James EhnesPhotograph: Benjamin EalovegaLothar Koenigs, advertised for this BBC Symphony Orchestra concert, withdrew, and Ryan Wigglesworth stepped up to the mark. Like Koenigs, Wigglesworth has clout as an opera conductor, and I wondered how he would play off the Beethoven Violin Concerto’s ascendant lyricism against more formal considerations. In the end, he balanced both, while favouring a romantic approach, in which the BBCSO strings’ warmth and sheen played an important part, not least in covering some rather sour wind-playing at the opening. The result, notably in the first movement, had a Schubertian geniality and discursiveness.

Wigglesworth crucially made plenty of space for James Ehnes’s inimitable style, a style that implies big things in an unostentatious way. Every time I hear this wonderful violinist I become completely absorbed by his refined imagination and self-possessed identification in whatever he’s playing, and in the case of the Beethoven this meant that he embraced the work’s scope, made complete sense of its repetitions, and always deferred to Beethoven’s unpredictability. Neither Ehnes nor this Concerto shouts virtuosity, but Ehnes’s trills in the first movement were miraculous, and he had a close ear for weight and ensemble. The way he dipped in and out of the orchestra is just another aspect of Ehnes’s natural refinement, to the extent that in a short busk with a beautifully enunciated bassoon you weren’t sure who was accompanying whom, and the Kreisler cadenzas, in which Ehnes wore technique coolly, brought his overall poetic responsiveness into focus. With Wigglesworth steering the music between the freshness you get in the ‘Spring’ Sonata to the meditative beauties of the late String Quartets, and with Ehnes illuminating the score with a singularly intense sense of direction, this was a performance to treasure. His encore was the ‘Gigue’ from Bach’s D-minor Partita, BWV1004.

Schoenberg’s Pelleas und Melisande hasn’t stepped into the late-romantic limelight to the extent that his earlier Verklärte Nacht and later Gurrelieder have, despite Maeterlinck’s play being a decisive inspiration on that fin-de-siècle period. Like Debussy, Schoenberg first thought of it for a stage-work, but then decided to follow the Straussian model of a symphonic poem, with a strong programme covering most of the events and having more truck with blatant eroticism than Debussy’s obliqueness.

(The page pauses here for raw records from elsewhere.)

(** * Medical MCP server: the tools of [medical_mcp.py] and their properties

    The server is a set of fetch-and-format tools over five upstream HTTP
    services.  This development embeds the Python source shallowly:

    - [Py]: the fragment of the Python runtime the tools rely on (values as
      [json.loads] produces them, truthiness, [str()], subscripting, [dict.get],
      slices, exceptions);
    - [Re]: the fragment of the [re] module the source uses ([re.search] and
      [re.findall] over patterns built from literals, character classes,
      greedy repetition, one capture group and [$]);
    - [Soup]: the fragment of BeautifulSoup the scraper uses ([select],
      [select_one], [get_text(strip=True)], [Tag.get]);
    - [Http]: the requests a tool issues, threaded through a small monad that
      records every request;
    - [MedicalMcp]: the extractors and tools themselves, function by function.

    A Python [str] is modelled as a [string] whose characters are the code
    points below 256; in that range [\d] is [0-9] and [str.strip] removes the
    twelve characters listed in [is_space]. *)

From Stdlib Require Import String Ascii List ZArith NArith Bool Arith Lia.
From Stdlib Require Import DecimalString Permutation.
Import ListNotations.

Set Warnings "-register-all".

Open Scope list_scope.
Open Scope string_scope.

(* ================================================================== *)
(** * The Python runtime fragment *)
(* ================================================================== *)

Module Py.

(** ** Exceptions

    [CancelledError] stands for the classes that derive from [BaseException]
    only; every other class listed derives from [Exception]. *)

Inductive exn_class : Type :=
| KeyError
| TypeError
| AttributeError
| IndexError
| NameError
| JSONDecodeError
| HTTPError
| CancelledError.

(** An exception instance: its class and what [str(e)] prints. *)
Record exn : Type := Exn { exn_cls : exn_class; exn_str : string }.

Definition derives_from_Exception (c : exn_class) : bool :=
  match c with
  | CancelledError => false
  | _ => true
  end.

(** ** Evaluation outcome: a value, or a raised exception *)

Inductive outcome (A : Type) : Type :=
| Returned (a : A)
| Raised (e : exn).

Arguments Returned {A} a.
Arguments Raised {A} e.

Definition bind {A B : Type} (m : outcome A) (k : A -> outcome B) : outcome B :=
  match m with
  | Returned a => k a
  | Raised e => Raised e
  end.

Definition raise {A : Type} (c : exn_class) (msg : string) : outcome A :=
  Raised (Exn c msg).

(** ** Values

    A float is observed by the program in two ways only: its truth value and
    its [str()]; the model keeps exactly these. *)

Record pyfloat : Type := PyFloat { float_nonzero : bool; float_repr : string }.

Inductive pyval : Type :=
| PNone
| PBool (b : bool)
| PInt (z : Z)
| PFloat (f : pyfloat)
| PStr (s : string)
| PList (l : list pyval)
| PDict (d : list (string * pyval)).

(** ** Characters and strings *)

Definition code (c : ascii) : N := N_of_ascii c.

Definition is_digit (c : ascii) : bool :=
  ((48 <=? code c) && (code c <=? 57))%N.

(** [str.isspace] on the code points below 256. *)
Definition is_space (c : ascii) : bool :=
  (((9 <=? code c) && (code c <=? 13))
   || ((28 <=? code c) && (code c <=? 32))
   || (code c =? 133) || (code c =? 160))%N.

Fixpoint lstrip (s : string) : string :=
  match s with
  | EmptyString => EmptyString
  | String c s' => if is_space c then lstrip s' else s
  end.

Fixpoint rstrip (s : string) : string :=
  match s with
  | EmptyString => EmptyString
  | String c s' =>
      match rstrip s' with
      | EmptyString => if is_space c then EmptyString else String c EmptyString
      | r => String c r
      end
  end.

(** [s.strip()] *)
Definition strip (s : string) : string := rstrip (lstrip s).

(** [s[:n]] for [0 <= n] *)
Fixpoint str_firstn (n : nat) (s : string) : string :=
  match n, s with
  | S n', String c s' => String c (str_firstn n' s')
  | _, _ => EmptyString
  end.

Fixpoint chars (s : string) : list string :=
  match s with
  | EmptyString => []
  | String c s' => String c EmptyString :: chars s'
  end.

Fixpoint str_contains_char (c : ascii) (s : string) : bool :=
  match s with
  | EmptyString => false
  | String d s' => Ascii.eqb c d || str_contains_char c s'
  end.

(** [sub in s] *)
Fixpoint str_contains (sub s : string) : bool :=
  prefix sub s ||
  match s with
  | EmptyString => false
  | String _ s' => str_contains sub s'
  end.

(** [sep.join(l)] on strings *)
Fixpoint join (sep : string) (l : list string) : string :=
  match l with
  | [] => EmptyString
  | x :: l' =>
      match l' with
      | [] => x
      | _ => x ++ sep ++ join sep l'
      end
  end.

Definition str_of_Z (z : Z) : string := NilEmpty.string_of_int (Z.to_int z).
Definition str_of_nat (n : nat) : string := NilEmpty.string_of_uint (Nat.to_uint n).

Definition dquote : ascii := ascii_of_N 34.
Definition backslash : ascii := ascii_of_N 92.

(** The line feed that the source writes as a backslash followed by n. *)
Definition nl : string := String (ascii_of_N 10) EmptyString.

Definition hex_digit (n : N) : ascii :=
  if (n <? 10)%N then ascii_of_N (48 + n) else ascii_of_N (87 + n).

Definition printable (c : ascii) : bool :=
  negb ((code c <? 32) || ((127 <=? code c) && (code c <=? 160)) || (code c =? 173))%N.

Definition repr_char (quote c : ascii) : string :=
  if Ascii.eqb c quote || Ascii.eqb c backslash then String backslash (String c EmptyString)
  else if (code c =? 9)%N then String backslash "t"
  else if (code c =? 10)%N then String backslash "n"
  else if (code c =? 13)%N then String backslash "r"
  else if printable c then String c EmptyString
  else String backslash (String "x"%char
         (String (hex_digit (code c / 16)) (String (hex_digit (code c mod 16)) EmptyString))).

Fixpoint repr_chars (quote : ascii) (s : string) : string :=
  match s with
  | EmptyString => EmptyString
  | String c s' => repr_char quote c ++ repr_chars quote s'
  end.

(** [repr(s)] for a [str] *)
Definition repr_str (s : string) : string :=
  let quote :=
    if str_contains_char "'"%char s && negb (str_contains_char dquote s)
    then dquote else "'"%char in
  String quote (repr_chars quote s ++ String quote EmptyString).

(** ** [repr] and [str] of values *)

Fixpoint py_repr (v : pyval) : string :=
  match v with
  | PNone => "None"
  | PBool true => "True"
  | PBool false => "False"
  | PInt z => str_of_Z z
  | PFloat f => float_repr f
  | PStr s => repr_str s
  | PList l =>
      "[" ++ (fix items (l : list pyval) : string :=
                match l with
                | [] => ""
                | x :: l' =>
                    py_repr x ++ match l' with [] => "" | _ => ", " ++ items l' end
                end) l ++ "]"
  | PDict d =>
      "{" ++ (fix items (d : list (string * pyval)) : string :=
                match d with
                | [] => ""
                | (k, x) :: d' =>
                    repr_str k ++ ": " ++ py_repr x ++
                    match d' with [] => "" | _ => ", " ++ items d' end
                end) d ++ "}"
  end.

(** [str(v)], which is what an f-string field prints *)
Definition py_str (v : pyval) : string :=
  match v with
  | PStr s => s
  | _ => py_repr v
  end.

Definition type_name (v : pyval) : string :=
  match v with
  | PNone => "NoneType"
  | PBool _ => "bool"
  | PInt _ => "int"
  | PFloat _ => "float"
  | PStr _ => "str"
  | PList _ => "list"
  | PDict _ => "dict"
  end.

(** ** Truth value: [bool(v)] *)

Definition truthy (v : pyval) : bool :=
  match v with
  | PNone => false
  | PBool b => b
  | PInt z => negb (z =? 0)%Z
  | PFloat f => float_nonzero f
  | PStr s => negb (s =? "")
  | PList l => match l with [] => false | _ => true end
  | PDict d => match d with [] => false | _ => true end
  end.

(** ** Dictionaries: association lists in insertion order, keys distinct *)

Fixpoint lookup (k : string) (d : list (string * pyval)) : option pyval :=
  match d with
  | [] => None
  | (k', v) :: d' => if k =? k' then Some v else lookup k d'
  end.

Definition not_subscriptable {A : Type} (v : pyval) : outcome A :=
  raise TypeError ("'" ++ type_name v ++ "' object is not subscriptable").

(** [v[k]] for a string key [k] *)
Definition getitem (v : pyval) (k : string) : outcome pyval :=
  match v with
  | PDict d =>
      match lookup k d with
      | Some x => Returned x
      | None => raise KeyError (repr_str k)
      end
  | PList _ => raise TypeError "list indices must be integers or slices, not str"
  | PStr _ => raise TypeError "string indices must be integers, not 'str'"
  | _ => not_subscriptable v
  end.

(** [v[0]] *)
Definition getitem0 (v : pyval) : outcome pyval :=
  match v with
  | PList l =>
      match l with
      | x :: _ => Returned x
      | [] => raise IndexError "list index out of range"
      end
  | PStr s =>
      match s with
      | String c _ => Returned (PStr (String c EmptyString))
      | EmptyString => raise IndexError "string index out of range"
      end
  | PDict _ => raise KeyError "0"
  | _ => not_subscriptable v
  end.

(** [l[:n]] on a list, for any integer [n] *)
Definition list_slice_to {A : Type} (n : Z) (l : list A) : list A :=
  if (0 <=? n)%Z then firstn (Z.to_nat n) l
  else firstn (length l - Z.to_nat (- n)) l.

Definition str_slice_to (n : Z) (s : string) : string :=
  if (0 <=? n)%Z then str_firstn (Z.to_nat n) s
  else str_firstn (String.length s - Z.to_nat (- n)) s.

(** [v[:n]] *)
Definition slice_to (v : pyval) (n : Z) : outcome pyval :=
  match v with
  | PList l => Returned (PList (list_slice_to n l))
  | PStr s => Returned (PStr (str_slice_to n s))
  | PDict _ => raise TypeError "unhashable type: 'slice'"
  | _ => not_subscriptable v
  end.

(** [v.get(k, default)] *)
Definition get (v : pyval) (k : string) (default : pyval) : outcome pyval :=
  match v with
  | PDict d =>
      match lookup k d with
      | Some x => Returned x
      | None => Returned default
      end
  | _ => raise AttributeError
           ("'" ++ type_name v ++ "' object has no attribute 'get'")
  end.

(** [len(v)] *)
Definition len (v : pyval) : outcome nat :=
  match v with
  | PStr s => Returned (String.length s)
  | PList l => Returned (length l)
  | PDict d => Returned (length d)
  | _ => raise TypeError ("object of type '" ++ type_name v ++ "' has no len()")
  end.

(** The items a [for] loop, [enumerate] or [zip] draws from [v] *)
Definition iter (v : pyval) : outcome (list pyval) :=
  match v with
  | PList l => Returned l
  | PStr s => Returned (map PStr (chars s))
  | PDict d => Returned (map (fun kv => PStr (fst kv)) d)
  | _ => raise TypeError ("'" ++ type_name v ++ "' object is not iterable")
  end.

Fixpoint join_items (i : nat) (l : list pyval) : outcome (list string) :=
  match l with
  | [] => Returned []
  | PStr s :: l' => bind (join_items (S i) l') (fun r => Returned (s :: r))
  | x :: _ =>
      raise TypeError ("sequence item " ++ str_of_nat i ++
                       ": expected str instance, " ++ type_name x ++ " found")
  end.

Wigglesworth and the BBCSO did a distinguished job putting as much light and air into the dense orchestration (Gurrelieder is almost transparent by comparison) as possible, mainly through the many solos and small ensembles that Schoenberg uses to intensify his scheme – lovely, and very Straussian, violin solos; fine, and very Wagnerian, work from the woodwinds, with bassoons providing their special sort of bleakness; some echt-romantic distant shadows from the horns. There’s a moment in the score where the lovers declare themselves to each other (the pivot point in Debussy’s opera), but Schoenberg’s torrential surge of music makes you wonder what they had been doing up to this point. Wigglesworth’s guidance through this colossal and motivic opus never faltered, and he was especially effective in slowing things down for the very beautiful and tragic funeral music for the now-dead lovers.